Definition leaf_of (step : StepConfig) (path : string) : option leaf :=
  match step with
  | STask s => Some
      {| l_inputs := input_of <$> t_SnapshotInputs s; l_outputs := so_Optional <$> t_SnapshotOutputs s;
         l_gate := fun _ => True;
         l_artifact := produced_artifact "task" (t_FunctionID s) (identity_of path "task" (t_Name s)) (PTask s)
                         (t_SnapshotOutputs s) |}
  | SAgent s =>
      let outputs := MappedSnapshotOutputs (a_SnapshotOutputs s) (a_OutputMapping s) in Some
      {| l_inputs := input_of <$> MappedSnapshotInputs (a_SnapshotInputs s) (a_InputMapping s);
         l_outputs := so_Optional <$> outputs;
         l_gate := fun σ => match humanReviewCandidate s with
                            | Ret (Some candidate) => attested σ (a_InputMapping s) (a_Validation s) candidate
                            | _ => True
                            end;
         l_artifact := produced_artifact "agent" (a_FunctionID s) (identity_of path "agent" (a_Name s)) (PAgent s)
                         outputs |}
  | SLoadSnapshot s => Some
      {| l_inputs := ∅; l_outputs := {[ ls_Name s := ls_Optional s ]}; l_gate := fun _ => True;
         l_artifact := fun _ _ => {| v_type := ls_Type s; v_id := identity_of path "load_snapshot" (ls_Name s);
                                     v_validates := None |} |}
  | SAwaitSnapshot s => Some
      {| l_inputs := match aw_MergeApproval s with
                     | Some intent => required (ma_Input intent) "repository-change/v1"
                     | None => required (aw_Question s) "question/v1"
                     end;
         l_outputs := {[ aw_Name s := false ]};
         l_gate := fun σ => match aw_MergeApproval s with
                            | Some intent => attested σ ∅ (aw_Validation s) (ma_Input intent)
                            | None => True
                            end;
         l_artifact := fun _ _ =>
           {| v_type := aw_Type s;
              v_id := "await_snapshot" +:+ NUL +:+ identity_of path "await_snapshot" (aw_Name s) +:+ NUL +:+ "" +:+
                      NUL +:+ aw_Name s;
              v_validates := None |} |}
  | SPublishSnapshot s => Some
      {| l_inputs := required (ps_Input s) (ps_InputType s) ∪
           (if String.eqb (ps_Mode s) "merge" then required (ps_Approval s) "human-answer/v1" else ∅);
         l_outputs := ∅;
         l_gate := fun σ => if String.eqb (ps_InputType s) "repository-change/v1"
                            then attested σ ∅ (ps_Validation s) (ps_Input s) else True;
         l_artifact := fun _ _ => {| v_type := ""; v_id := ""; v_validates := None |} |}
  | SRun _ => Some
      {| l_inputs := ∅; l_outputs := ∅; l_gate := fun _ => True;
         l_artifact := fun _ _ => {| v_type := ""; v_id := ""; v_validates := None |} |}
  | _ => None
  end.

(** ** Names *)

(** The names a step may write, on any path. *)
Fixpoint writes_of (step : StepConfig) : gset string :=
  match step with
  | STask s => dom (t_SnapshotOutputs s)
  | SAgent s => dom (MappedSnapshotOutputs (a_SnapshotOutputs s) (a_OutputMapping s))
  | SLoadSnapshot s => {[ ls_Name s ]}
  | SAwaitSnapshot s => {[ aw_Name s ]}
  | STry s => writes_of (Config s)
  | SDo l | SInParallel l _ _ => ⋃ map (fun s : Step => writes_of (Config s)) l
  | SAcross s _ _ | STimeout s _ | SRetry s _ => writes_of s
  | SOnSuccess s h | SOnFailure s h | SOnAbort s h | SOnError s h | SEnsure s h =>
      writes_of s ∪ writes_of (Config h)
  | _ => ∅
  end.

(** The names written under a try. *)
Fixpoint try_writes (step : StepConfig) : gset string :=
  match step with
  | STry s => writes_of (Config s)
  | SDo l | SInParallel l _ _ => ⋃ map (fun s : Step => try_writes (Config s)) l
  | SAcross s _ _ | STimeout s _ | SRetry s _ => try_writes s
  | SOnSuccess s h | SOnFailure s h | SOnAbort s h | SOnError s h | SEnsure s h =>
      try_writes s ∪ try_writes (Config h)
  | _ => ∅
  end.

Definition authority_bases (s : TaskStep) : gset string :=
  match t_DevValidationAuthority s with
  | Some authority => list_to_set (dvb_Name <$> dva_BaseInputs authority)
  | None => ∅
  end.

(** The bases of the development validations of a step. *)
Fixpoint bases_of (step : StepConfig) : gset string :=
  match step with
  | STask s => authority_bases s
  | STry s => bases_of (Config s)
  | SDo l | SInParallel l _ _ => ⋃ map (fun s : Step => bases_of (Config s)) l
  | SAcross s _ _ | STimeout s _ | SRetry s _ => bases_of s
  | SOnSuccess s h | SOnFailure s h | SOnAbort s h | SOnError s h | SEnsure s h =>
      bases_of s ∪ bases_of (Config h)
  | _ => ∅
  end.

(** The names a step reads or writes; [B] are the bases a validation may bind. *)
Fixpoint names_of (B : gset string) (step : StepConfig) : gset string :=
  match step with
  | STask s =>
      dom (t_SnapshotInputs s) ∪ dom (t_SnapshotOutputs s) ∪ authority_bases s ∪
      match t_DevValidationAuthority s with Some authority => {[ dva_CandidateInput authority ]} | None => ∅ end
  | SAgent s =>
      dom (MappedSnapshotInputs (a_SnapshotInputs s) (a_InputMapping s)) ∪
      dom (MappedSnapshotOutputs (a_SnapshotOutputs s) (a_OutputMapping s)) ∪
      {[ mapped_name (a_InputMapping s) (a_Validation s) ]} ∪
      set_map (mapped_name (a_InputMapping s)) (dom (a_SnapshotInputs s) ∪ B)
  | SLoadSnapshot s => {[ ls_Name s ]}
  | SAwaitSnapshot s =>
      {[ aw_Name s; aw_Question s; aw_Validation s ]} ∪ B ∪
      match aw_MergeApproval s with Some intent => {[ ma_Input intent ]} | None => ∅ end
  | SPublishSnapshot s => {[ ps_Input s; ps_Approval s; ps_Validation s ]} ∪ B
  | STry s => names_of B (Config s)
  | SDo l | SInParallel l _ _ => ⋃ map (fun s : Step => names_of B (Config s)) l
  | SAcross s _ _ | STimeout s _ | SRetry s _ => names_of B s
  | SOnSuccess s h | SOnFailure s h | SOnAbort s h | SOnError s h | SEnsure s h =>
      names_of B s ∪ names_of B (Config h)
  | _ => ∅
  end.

ASSIGNMENT
Your answer must be a single number: the count of lines in the records that include "STimeout".

RESPONSE
4